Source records
* * * * * * * * *

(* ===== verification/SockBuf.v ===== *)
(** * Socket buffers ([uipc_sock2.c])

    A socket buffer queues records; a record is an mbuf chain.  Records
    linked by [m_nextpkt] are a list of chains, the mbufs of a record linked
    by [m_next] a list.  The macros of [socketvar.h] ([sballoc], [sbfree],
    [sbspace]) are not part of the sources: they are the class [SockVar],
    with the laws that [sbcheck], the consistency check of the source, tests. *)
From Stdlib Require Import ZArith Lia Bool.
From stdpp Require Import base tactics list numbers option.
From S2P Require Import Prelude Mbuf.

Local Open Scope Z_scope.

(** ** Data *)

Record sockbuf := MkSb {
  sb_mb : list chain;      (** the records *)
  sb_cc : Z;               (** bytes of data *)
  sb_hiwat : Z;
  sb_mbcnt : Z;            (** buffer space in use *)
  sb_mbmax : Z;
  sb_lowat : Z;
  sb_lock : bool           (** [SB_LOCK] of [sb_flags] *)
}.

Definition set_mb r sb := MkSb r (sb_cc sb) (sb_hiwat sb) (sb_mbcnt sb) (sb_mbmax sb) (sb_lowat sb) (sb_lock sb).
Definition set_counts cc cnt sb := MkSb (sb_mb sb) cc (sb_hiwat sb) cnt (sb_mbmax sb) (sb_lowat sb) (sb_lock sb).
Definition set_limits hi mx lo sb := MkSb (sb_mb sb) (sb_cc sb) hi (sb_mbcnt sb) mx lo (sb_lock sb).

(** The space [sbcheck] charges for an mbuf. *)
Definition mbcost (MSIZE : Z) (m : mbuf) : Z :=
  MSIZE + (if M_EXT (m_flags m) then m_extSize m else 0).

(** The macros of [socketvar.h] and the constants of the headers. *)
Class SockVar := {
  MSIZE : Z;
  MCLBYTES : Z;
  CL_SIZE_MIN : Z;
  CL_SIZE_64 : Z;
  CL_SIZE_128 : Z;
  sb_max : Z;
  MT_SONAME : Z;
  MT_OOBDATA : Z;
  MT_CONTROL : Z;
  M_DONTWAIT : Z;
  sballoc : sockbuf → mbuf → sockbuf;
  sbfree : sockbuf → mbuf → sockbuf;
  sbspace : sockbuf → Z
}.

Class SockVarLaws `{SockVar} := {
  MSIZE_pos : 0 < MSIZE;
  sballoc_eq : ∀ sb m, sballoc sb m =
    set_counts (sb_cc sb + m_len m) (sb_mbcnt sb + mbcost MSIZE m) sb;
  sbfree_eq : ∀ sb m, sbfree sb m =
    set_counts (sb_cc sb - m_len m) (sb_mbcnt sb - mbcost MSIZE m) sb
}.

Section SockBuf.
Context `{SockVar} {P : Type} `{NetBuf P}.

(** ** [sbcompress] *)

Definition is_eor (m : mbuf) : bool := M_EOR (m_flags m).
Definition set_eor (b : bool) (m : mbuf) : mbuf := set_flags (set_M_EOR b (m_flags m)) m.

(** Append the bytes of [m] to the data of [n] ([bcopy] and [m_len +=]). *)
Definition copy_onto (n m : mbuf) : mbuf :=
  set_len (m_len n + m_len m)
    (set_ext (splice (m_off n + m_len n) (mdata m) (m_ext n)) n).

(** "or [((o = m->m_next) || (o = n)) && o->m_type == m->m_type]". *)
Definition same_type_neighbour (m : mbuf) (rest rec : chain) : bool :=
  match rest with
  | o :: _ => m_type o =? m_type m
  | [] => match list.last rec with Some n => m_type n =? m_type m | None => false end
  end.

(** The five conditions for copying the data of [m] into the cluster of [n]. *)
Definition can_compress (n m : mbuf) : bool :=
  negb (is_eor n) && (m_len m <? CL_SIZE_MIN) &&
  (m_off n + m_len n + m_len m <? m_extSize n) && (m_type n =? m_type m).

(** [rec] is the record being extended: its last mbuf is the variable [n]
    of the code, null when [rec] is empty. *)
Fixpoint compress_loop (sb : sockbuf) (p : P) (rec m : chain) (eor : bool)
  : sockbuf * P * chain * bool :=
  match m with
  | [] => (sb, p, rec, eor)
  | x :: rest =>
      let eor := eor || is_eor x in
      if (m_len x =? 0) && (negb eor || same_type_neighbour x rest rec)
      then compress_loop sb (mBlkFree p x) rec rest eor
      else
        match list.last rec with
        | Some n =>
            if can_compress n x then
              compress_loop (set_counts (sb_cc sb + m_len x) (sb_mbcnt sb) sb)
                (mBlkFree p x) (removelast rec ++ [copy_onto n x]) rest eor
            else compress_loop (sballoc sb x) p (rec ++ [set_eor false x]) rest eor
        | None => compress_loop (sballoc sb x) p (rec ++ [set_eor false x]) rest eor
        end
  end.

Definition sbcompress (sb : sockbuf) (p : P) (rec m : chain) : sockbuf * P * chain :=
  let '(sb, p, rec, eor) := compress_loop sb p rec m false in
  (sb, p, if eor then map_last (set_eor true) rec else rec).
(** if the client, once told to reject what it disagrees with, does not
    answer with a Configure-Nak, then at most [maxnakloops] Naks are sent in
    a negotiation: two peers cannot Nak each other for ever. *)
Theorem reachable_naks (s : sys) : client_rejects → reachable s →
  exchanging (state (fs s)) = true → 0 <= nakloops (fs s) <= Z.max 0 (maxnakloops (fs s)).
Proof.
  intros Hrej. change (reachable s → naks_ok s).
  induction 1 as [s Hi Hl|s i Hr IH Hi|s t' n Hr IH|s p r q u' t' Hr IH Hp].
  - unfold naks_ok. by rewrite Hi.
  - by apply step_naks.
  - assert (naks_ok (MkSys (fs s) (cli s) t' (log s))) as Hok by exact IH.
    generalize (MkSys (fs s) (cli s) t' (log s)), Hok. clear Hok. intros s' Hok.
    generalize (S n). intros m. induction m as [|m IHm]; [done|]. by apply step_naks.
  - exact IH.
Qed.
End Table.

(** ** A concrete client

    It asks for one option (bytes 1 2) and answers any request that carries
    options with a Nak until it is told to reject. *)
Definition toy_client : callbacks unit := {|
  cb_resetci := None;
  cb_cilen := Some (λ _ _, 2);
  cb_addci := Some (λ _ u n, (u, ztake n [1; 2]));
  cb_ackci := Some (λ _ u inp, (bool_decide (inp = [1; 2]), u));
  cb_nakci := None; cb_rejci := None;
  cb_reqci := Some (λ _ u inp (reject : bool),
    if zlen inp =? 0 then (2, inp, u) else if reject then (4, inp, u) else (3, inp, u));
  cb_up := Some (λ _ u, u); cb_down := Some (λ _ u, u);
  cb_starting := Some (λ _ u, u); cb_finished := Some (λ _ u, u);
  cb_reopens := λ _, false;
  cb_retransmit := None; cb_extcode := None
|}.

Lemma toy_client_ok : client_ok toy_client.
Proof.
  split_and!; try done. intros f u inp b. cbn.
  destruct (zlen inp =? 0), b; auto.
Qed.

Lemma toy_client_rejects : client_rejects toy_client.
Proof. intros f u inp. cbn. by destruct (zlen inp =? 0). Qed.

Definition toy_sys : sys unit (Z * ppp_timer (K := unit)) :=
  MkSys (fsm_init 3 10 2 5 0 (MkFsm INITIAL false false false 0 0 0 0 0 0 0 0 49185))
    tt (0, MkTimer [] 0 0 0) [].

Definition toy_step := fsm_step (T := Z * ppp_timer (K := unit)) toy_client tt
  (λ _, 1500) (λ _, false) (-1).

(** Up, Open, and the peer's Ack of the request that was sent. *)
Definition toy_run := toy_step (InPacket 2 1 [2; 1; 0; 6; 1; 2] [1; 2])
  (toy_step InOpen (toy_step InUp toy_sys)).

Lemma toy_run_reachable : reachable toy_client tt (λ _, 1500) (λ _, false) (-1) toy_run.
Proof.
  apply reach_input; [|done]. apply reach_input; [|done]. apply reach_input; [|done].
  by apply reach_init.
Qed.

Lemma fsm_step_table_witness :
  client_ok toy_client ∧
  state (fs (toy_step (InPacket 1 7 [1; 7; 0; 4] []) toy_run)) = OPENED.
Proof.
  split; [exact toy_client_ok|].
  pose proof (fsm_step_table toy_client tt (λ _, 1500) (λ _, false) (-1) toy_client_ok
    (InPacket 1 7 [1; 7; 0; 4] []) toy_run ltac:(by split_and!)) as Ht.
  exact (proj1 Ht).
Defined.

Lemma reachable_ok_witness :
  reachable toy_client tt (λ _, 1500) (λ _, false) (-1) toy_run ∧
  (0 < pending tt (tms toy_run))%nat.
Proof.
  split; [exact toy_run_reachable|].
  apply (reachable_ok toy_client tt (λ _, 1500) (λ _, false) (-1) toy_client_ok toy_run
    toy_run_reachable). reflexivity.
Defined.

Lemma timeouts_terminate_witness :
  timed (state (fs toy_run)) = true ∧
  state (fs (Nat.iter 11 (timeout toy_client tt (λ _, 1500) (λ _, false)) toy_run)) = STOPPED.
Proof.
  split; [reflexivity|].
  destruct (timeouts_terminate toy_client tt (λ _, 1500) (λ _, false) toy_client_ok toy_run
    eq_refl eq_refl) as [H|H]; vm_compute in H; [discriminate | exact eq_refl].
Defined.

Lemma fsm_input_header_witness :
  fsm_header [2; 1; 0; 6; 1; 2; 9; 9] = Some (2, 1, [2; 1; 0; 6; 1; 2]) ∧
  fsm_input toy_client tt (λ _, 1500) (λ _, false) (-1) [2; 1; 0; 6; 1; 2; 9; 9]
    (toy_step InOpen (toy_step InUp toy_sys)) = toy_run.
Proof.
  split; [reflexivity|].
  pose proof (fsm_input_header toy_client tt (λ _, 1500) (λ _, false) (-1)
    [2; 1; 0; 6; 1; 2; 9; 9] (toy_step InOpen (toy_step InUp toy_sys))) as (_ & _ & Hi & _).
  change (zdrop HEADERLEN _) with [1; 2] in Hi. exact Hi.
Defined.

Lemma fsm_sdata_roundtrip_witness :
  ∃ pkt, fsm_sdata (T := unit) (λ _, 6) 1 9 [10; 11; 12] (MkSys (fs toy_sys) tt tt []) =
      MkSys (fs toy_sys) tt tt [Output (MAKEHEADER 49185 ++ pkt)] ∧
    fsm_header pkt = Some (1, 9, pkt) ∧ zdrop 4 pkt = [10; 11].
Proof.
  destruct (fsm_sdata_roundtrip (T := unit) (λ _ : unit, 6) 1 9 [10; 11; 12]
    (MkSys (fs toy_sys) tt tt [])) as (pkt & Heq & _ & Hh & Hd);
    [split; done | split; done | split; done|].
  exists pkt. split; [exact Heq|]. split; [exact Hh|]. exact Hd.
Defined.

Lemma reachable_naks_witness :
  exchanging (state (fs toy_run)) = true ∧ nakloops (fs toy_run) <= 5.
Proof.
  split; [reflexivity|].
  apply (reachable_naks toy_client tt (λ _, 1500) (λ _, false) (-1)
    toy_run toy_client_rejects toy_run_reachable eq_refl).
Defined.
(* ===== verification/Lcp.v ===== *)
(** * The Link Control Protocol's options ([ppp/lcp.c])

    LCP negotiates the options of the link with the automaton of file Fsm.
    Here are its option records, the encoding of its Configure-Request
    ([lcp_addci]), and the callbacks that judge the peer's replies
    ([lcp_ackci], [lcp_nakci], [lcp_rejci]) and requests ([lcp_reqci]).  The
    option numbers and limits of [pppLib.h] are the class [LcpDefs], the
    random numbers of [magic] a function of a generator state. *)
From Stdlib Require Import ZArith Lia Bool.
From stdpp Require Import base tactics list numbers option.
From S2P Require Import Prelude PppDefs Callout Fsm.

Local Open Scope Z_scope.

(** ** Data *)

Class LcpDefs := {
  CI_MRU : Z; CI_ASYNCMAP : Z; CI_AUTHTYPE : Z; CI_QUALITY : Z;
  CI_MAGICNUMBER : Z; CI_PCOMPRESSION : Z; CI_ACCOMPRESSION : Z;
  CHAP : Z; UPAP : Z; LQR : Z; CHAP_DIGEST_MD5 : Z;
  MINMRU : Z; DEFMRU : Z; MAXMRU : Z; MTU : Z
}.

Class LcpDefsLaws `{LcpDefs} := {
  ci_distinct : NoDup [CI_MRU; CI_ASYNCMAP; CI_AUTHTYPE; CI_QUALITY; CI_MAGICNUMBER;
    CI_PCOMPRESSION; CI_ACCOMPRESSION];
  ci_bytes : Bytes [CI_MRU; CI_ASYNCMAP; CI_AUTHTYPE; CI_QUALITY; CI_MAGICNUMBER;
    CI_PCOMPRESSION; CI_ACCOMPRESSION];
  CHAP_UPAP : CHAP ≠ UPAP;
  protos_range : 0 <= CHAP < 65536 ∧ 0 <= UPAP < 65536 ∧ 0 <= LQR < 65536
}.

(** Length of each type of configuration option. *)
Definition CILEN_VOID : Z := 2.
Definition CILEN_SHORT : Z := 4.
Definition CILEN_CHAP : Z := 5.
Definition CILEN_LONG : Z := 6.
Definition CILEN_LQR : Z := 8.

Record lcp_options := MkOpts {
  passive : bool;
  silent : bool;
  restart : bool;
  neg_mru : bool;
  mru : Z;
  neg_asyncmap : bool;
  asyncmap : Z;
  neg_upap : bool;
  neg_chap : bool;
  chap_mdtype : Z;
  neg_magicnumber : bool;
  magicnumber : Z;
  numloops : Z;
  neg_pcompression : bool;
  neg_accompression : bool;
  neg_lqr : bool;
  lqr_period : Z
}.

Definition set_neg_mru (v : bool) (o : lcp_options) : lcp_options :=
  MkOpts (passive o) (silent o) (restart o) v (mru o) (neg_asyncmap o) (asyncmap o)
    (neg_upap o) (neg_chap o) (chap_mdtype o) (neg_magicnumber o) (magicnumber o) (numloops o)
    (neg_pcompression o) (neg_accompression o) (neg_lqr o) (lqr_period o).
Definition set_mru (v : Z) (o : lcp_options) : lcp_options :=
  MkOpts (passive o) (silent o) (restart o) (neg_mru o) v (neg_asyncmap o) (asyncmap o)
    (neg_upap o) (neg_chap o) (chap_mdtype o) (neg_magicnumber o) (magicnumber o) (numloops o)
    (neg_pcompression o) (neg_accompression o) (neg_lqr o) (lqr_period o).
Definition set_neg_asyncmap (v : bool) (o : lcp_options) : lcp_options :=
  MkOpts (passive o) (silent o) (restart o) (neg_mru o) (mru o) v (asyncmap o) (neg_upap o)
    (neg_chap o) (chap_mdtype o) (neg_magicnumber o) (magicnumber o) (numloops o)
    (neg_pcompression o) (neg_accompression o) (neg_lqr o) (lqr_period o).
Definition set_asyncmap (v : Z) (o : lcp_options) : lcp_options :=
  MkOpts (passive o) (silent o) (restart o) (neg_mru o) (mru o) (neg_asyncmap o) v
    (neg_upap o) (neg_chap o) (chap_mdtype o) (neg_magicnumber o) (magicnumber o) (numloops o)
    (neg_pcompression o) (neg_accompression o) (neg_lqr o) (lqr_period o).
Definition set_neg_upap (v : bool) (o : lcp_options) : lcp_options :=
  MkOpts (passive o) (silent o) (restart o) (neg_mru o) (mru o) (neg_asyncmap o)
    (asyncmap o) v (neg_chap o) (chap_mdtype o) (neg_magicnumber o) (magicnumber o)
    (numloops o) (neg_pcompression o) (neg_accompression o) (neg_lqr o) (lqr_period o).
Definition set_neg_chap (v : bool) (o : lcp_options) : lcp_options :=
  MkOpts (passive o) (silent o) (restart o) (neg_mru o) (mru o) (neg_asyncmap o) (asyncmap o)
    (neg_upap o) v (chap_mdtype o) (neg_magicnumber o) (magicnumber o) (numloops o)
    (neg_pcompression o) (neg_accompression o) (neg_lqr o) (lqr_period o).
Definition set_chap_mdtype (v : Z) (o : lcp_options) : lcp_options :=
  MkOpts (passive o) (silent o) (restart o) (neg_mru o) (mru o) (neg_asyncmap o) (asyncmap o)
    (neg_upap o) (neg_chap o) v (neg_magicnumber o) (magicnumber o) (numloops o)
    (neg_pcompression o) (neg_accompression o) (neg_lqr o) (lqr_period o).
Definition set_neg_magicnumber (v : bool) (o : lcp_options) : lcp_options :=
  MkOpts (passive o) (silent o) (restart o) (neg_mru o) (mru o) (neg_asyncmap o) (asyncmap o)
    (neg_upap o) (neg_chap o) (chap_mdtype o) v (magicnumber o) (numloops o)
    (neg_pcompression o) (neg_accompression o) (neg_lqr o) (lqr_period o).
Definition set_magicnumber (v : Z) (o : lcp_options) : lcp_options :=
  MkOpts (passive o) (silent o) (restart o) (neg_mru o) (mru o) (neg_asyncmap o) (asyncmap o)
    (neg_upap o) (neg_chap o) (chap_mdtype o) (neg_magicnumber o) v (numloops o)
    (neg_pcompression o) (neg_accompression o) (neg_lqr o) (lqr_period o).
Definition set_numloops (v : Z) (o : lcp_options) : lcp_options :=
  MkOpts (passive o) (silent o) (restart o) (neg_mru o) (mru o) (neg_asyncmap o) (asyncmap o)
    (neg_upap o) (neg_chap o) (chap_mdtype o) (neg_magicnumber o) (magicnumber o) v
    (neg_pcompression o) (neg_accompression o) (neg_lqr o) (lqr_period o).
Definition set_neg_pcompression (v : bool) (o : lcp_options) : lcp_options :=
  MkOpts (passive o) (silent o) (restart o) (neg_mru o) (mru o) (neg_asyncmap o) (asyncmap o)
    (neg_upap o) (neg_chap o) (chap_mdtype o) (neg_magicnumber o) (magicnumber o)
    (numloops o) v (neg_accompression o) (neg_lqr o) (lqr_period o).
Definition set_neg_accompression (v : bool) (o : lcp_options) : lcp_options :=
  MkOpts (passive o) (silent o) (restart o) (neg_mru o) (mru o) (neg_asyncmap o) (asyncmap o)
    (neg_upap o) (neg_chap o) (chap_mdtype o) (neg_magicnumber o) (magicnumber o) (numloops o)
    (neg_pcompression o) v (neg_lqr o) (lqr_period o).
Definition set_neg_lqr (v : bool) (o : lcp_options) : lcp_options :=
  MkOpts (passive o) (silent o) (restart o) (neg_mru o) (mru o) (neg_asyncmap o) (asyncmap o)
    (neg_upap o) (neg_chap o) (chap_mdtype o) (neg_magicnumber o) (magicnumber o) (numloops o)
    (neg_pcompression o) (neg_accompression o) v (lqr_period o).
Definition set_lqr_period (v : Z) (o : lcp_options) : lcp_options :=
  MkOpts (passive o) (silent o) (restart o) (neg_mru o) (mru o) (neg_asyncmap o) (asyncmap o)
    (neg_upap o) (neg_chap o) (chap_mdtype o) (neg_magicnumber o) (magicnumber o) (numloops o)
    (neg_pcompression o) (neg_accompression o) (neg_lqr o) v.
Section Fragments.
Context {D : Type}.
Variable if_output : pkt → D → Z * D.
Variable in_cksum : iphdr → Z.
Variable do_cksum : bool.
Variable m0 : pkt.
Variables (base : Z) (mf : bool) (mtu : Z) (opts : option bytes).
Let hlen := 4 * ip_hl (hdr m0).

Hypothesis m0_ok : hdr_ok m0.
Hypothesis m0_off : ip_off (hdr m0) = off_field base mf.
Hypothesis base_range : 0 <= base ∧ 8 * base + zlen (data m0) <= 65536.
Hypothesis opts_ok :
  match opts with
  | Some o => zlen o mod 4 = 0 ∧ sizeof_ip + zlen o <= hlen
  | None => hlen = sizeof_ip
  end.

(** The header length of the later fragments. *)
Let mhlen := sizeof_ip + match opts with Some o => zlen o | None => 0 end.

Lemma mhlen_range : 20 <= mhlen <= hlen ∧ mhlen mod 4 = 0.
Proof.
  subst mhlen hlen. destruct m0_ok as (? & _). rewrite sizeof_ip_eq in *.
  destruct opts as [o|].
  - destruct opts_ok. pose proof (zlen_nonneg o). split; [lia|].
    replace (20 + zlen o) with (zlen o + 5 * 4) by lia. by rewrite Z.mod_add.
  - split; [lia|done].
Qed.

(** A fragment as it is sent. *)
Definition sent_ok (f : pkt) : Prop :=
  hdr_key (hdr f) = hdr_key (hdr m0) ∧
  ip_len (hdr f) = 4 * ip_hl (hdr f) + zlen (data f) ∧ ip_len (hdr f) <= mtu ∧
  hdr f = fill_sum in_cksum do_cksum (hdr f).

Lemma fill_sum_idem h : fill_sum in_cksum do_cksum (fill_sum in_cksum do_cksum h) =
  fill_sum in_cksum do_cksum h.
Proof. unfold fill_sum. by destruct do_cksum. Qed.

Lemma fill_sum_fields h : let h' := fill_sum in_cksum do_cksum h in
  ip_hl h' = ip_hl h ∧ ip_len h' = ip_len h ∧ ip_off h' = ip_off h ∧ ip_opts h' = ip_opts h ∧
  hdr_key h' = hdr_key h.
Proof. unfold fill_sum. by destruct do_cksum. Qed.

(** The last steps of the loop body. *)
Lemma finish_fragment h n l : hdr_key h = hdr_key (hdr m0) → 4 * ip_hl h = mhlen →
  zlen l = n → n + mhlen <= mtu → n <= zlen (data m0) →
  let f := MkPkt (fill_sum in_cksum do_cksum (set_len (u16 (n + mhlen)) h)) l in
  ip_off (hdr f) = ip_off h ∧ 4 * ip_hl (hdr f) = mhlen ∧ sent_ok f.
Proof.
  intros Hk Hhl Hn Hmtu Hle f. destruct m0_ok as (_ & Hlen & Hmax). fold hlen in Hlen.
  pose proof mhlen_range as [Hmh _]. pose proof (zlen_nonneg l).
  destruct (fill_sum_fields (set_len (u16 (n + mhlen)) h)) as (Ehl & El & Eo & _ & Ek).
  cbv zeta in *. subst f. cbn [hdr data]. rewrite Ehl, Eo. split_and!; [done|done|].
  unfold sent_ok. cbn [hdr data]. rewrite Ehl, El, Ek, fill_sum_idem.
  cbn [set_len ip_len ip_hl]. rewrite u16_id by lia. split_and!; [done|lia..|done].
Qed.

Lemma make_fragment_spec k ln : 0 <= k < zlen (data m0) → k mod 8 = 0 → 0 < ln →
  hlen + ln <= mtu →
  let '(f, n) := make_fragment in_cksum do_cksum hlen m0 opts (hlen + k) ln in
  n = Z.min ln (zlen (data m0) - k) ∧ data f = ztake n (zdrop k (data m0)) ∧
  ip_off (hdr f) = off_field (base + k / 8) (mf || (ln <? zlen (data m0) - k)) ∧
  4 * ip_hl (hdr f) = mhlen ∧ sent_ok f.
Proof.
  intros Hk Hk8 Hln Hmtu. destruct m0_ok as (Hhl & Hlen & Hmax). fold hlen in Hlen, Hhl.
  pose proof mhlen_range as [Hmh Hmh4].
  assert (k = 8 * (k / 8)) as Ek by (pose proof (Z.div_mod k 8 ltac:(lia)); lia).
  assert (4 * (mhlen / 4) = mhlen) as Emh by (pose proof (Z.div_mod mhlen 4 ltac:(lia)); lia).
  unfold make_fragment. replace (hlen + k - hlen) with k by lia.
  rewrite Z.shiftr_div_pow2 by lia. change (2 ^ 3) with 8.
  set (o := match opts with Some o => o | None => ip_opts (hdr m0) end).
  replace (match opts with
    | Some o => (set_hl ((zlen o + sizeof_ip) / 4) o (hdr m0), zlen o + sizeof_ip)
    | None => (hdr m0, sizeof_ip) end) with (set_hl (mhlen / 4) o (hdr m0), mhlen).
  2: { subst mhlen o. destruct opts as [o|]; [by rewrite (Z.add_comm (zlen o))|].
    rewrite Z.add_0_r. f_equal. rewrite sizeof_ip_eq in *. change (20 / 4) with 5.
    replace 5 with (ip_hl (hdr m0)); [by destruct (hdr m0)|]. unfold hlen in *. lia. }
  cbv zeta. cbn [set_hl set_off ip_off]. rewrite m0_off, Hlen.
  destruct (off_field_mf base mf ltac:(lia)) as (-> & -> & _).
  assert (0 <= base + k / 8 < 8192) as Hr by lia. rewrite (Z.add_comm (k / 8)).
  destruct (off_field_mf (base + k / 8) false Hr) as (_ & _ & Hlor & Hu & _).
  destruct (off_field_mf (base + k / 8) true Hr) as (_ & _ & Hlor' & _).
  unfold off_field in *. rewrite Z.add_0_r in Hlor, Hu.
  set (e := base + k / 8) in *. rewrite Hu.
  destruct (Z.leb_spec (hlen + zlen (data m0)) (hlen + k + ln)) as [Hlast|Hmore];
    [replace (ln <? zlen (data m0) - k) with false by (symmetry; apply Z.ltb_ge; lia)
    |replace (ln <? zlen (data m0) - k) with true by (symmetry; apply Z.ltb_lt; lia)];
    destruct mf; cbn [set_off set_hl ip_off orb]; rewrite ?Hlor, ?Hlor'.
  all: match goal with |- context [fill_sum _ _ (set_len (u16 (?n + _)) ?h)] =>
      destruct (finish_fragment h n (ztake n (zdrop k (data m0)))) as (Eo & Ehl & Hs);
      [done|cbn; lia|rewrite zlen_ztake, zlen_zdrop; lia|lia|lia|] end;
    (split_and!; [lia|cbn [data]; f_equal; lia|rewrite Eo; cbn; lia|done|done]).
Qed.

* * * * * * * * *

__Aim of the task__.
Nothing should be returned except the lines from the first line of the data above through the line with "Definition set_counts cc", each one exact.

__Answer section__.
(* ===== verification/SockBuf.v ===== *)
(** * Socket buffers ([uipc_sock2.c])

    A socket buffer queues records; a record is an mbuf chain.  Records
    linked by [m_nextpkt] are a list of chains, the mbufs of a record linked
    by [m_next] a list.  The macros of [socketvar.h] ([sballoc], [sbfree],
    [sbspace]) are not part of the sources: they are the class [SockVar],
    with the laws that [sbcheck], the consistency check of the source, tests. *)
From Stdlib Require Import ZArith Lia Bool.
From stdpp Require Import base tactics list numbers option.
From S2P Require Import Prelude Mbuf.

Local Open Scope Z_scope.

(** ** Data *)

Record sockbuf := MkSb {
  sb_mb : list chain;      (** the records *)
  sb_cc : Z;               (** bytes of data *)
  sb_hiwat : Z;
  sb_mbcnt : Z;            (** buffer space in use *)
  sb_mbmax : Z;
  sb_lowat : Z;
  sb_lock : bool           (** [SB_LOCK] of [sb_flags] *)
}.

Definition set_mb r sb := MkSb r (sb_cc sb) (sb_hiwat sb) (sb_mbcnt sb) (sb_mbmax sb) (sb_lowat sb) (sb_lock sb).
Definition set_counts cc cnt sb := MkSb (sb_mb sb) cc (sb_hiwat sb) cnt (sb_mbmax sb) (sb_lowat sb) (sb_lock sb).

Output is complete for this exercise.